とはいうものの・・・殆ど茶番染みたモノでガスが抜けたビールの様な内容だった・・・。腑抜けすぎてみる気概が無いもののそこそこ盛り上がっていった・・・黒騎士の姿以外は。
『で・・・ネイア姫・・・大丈夫?結構な距離だけど・・・』
その夜、選手専用の客室にて俺はネイア姫と思念魔法を交わす。
思念魔法を見聞きしたネイア姫がどうも例の黒装束と交信したらしい・・・彼女もミスティアより劣るものの、結構な距離ながらクリアーな会話が出来た。

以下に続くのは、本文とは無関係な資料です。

(* ===== verification/Upgrade.v ===== *)
(** * The upgrade command ([internal/cli/upgrade.go])

    [opencom upgrade] resolves the latest release, downloads the archive of the
    platform and its checksums, verifies, extracts and replaces the running
    binary. Files are named by directory and base name. The history of the file
    system is kept, as a crash can leave any of its states. The network, the
    operating system's answers, SHA-256 and the archive format are parameters. *)
From S2P Require Import Prelude GoStrings.
From S2P Require Identity.
#[local] Open Scope string_scope.
#[local] Open Scope list_scope.

(** ** Strings and paths *)

(** [strings.Fields]; each round consumes a byte. *)
Fixpoint fields_go (fuel : nat) (s cur : string) : list string :=
  let flush := if decide (cur = "") then [] else [cur] in
  match fuel, s with
  | S fuel, String c s' =>
      match space_len s with
      | O => fields_go fuel s' (cur +:+ String c "")
      | n => flush ++ fields_go fuel (str_drop n s) ""
      end
  | _, _ => flush
  end.
Definition Fields (s : string) : list string := fields_go (String.length s) s "".

(** [filepath.Base], for the separator "/". *)
Fixpoint drop_slashes (s : string) : string :=
  match s with String "/" s' => drop_slashes s' | _ => s end.
Definition Base (s : string) : string :=
  if decide (s = "") then "."
  else match drop_slashes (str_rev s) with
       | "" => "/"
       | r => let '(b, _, _) := Cut r "/" in str_rev b
       end.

『はい・・・大丈夫です・・・しかしミスティアから言われて驚きましたが・・・実際行うとなんか変ですね・・・』
『ああ・・ウン・・・確かに・・・』
言葉選びに気遣う・・まるでスマホで会話している気分だ・・・。
『あの魔導師の方もミスティアから聞いた黒騎士と似た異様な声色でした・・・正直驚いてしまって』
何でも黒魔導師の会話相手はネイア姫だけだったらしい・・・しかしミスティアまで声が届いたのは・・・所謂混線に近い現象と直感した。
『憶測だけど君が中継の役割を果たしてミスティアまで届いたんじゃないかと・・・』
『中継・・ですか・・・』
『う~ん・・・ミスティアの魔力がそれだけ・・・って事だよな・・・』
思わずミスティアの秘めたポテンシャルに驚きを隠せなかったが・・・それは程々にネイア姫からの本題に移行した。
『実はこちらでよからぬ動向を関知しました・・・話す機会が皆無でしたので・・・念話越しで・・・あの黒魔導師は私達へ伝えてきました・・・三又と言う元アサシンギルドの一員・・・』
『三又・・・・?』
俺は聞き返した・・・そしてその男は既に亡くなっており、その遺体をネージュ様の息のある者達が確認されていると言う。